#### Available data ####

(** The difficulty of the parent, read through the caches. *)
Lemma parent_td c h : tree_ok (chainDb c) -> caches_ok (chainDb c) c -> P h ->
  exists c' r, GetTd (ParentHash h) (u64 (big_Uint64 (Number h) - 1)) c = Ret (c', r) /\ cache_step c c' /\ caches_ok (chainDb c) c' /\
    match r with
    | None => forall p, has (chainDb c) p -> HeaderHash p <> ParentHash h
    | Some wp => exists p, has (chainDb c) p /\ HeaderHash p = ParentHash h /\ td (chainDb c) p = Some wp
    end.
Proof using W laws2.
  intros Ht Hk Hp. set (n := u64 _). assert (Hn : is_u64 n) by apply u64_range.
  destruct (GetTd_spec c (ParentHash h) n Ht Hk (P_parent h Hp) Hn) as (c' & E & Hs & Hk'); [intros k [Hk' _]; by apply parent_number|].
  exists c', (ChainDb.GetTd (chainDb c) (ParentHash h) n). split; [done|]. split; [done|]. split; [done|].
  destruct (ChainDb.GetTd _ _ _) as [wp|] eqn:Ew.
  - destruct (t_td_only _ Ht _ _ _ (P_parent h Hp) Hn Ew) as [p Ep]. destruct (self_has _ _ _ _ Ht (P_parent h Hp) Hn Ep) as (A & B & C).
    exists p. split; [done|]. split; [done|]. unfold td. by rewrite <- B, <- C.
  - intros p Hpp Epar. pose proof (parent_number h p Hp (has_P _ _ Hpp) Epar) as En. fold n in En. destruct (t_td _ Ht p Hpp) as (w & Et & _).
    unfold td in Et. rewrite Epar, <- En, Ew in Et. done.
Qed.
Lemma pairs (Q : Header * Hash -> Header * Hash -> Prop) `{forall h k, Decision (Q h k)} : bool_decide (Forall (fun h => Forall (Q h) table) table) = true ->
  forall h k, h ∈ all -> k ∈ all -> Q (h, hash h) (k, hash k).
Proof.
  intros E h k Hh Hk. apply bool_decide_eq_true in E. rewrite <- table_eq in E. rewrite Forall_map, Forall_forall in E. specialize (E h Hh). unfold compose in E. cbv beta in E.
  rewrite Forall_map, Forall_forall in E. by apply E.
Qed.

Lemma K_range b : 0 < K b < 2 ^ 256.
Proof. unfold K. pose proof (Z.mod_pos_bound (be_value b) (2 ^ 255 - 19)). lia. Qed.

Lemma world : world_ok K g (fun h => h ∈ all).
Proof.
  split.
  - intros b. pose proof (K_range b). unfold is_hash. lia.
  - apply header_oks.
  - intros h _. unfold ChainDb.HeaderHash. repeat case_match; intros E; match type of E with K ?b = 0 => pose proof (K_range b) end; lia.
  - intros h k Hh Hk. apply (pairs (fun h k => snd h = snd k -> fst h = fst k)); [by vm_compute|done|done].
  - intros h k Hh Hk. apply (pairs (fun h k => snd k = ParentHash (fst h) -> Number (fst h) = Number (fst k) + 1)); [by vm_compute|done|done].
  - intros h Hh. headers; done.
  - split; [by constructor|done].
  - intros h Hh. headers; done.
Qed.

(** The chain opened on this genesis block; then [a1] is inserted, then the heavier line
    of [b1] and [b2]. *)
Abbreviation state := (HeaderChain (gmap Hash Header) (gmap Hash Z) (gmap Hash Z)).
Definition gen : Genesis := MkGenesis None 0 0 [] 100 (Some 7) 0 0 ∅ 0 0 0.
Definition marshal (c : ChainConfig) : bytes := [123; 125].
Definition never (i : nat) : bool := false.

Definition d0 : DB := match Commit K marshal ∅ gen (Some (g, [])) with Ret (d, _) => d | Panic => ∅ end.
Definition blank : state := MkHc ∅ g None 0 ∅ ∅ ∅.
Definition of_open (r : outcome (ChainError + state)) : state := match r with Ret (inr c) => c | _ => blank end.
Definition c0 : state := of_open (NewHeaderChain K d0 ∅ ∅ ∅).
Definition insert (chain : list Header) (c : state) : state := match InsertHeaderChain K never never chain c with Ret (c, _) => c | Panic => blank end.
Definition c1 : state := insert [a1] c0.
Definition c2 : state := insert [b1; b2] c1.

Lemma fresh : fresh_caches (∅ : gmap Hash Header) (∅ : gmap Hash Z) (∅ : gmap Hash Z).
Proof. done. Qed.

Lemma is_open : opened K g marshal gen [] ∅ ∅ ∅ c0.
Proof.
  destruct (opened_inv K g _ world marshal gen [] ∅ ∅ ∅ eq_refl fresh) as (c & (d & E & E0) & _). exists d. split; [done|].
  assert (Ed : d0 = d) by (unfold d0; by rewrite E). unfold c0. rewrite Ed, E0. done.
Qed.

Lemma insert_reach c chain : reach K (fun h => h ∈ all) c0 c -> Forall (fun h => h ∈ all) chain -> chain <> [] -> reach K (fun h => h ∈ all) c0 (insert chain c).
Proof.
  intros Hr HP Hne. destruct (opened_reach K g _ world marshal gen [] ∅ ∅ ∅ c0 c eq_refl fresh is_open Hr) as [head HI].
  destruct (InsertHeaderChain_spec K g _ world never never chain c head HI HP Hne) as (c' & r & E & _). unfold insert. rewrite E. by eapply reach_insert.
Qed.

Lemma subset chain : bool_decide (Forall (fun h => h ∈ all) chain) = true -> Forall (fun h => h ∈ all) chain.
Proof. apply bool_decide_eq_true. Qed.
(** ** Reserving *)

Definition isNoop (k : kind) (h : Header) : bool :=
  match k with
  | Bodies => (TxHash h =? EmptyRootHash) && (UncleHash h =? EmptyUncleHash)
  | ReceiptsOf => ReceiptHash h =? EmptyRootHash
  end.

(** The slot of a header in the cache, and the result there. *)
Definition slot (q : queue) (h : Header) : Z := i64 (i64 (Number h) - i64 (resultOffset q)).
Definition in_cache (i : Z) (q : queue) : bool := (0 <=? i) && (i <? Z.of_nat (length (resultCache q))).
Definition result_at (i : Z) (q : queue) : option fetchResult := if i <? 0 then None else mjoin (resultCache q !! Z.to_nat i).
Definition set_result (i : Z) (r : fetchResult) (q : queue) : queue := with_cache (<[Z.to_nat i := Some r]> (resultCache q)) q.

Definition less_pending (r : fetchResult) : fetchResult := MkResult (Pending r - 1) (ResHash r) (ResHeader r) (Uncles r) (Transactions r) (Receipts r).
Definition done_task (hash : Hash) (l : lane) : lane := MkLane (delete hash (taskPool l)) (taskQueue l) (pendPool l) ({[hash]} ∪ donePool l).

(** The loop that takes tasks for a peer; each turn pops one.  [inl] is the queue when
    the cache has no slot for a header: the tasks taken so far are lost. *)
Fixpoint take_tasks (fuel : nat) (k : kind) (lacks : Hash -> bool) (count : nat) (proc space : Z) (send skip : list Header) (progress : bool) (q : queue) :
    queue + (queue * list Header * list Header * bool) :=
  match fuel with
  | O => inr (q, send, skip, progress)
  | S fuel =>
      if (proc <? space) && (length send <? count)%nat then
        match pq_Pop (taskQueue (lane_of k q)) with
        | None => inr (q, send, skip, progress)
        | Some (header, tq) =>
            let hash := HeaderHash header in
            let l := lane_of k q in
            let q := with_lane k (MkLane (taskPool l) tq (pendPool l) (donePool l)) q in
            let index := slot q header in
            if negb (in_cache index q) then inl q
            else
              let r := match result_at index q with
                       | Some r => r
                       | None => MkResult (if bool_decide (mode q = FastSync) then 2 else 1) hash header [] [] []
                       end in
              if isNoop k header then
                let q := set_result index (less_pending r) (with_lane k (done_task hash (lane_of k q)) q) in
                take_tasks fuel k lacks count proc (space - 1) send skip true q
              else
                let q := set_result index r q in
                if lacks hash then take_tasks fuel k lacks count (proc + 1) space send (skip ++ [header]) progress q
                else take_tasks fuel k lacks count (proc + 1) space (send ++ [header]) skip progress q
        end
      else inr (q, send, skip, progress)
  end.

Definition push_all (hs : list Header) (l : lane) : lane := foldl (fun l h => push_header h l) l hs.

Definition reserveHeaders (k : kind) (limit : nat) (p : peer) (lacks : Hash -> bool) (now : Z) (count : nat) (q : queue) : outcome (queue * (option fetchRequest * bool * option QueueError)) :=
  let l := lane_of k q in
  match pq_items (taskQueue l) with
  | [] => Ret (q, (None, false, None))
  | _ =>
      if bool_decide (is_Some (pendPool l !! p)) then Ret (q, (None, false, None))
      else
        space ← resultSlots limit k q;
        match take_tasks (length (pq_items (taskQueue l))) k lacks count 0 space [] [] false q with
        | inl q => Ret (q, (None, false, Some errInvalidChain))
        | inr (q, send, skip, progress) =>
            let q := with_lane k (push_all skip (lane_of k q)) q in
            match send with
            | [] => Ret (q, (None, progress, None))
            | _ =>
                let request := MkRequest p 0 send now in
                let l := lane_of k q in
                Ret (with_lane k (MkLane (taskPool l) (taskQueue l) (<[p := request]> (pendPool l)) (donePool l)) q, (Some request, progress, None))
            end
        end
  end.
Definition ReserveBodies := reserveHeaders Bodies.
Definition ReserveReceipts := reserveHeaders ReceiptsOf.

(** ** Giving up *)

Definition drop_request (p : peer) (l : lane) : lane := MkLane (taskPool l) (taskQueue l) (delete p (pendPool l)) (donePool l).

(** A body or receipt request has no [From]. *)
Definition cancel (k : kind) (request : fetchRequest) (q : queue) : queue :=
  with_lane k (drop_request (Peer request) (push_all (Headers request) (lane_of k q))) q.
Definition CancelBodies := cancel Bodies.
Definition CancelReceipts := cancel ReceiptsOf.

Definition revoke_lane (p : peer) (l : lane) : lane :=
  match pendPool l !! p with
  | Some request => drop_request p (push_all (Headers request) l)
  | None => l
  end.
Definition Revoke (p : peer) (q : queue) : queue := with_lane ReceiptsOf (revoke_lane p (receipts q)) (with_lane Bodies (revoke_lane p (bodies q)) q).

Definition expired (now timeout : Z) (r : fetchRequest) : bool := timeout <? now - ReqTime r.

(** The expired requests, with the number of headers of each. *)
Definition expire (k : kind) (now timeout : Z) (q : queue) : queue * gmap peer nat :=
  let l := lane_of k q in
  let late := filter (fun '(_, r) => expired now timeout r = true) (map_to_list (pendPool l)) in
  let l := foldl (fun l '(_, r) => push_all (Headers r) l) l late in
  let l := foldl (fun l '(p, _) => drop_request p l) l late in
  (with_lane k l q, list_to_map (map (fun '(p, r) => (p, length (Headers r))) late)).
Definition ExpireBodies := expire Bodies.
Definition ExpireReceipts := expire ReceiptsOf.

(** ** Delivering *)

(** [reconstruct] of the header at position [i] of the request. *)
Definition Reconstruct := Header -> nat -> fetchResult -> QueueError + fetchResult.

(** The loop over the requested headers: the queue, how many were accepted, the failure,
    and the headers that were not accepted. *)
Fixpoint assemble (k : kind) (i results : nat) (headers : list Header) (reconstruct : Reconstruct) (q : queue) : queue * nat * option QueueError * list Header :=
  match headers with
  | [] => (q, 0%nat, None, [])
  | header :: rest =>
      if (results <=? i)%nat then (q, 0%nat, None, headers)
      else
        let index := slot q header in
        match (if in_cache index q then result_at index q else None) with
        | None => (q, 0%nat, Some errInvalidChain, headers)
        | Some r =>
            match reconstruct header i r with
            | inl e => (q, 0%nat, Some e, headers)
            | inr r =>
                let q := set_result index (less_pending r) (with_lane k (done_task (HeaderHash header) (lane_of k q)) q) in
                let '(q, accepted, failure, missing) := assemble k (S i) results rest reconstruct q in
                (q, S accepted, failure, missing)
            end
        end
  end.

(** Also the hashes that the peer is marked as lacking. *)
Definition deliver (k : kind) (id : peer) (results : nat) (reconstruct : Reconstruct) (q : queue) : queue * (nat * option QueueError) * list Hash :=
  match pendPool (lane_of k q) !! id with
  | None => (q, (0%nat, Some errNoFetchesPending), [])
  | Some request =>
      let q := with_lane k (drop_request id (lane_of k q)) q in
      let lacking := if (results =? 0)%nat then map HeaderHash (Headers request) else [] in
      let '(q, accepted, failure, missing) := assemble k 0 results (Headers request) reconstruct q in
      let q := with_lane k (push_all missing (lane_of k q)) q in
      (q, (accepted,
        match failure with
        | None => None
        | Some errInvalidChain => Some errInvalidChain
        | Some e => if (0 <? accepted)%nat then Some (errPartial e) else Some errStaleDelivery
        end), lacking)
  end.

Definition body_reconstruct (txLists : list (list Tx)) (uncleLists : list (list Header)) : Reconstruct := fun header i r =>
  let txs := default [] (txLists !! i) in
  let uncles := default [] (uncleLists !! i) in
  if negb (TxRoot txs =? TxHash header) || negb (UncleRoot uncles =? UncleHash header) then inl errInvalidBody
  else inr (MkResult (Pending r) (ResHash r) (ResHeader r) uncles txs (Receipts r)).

####

## Requirement
Determine how many lines in the data include the word "taskPool". Answer with that number alone.

## Task answer
4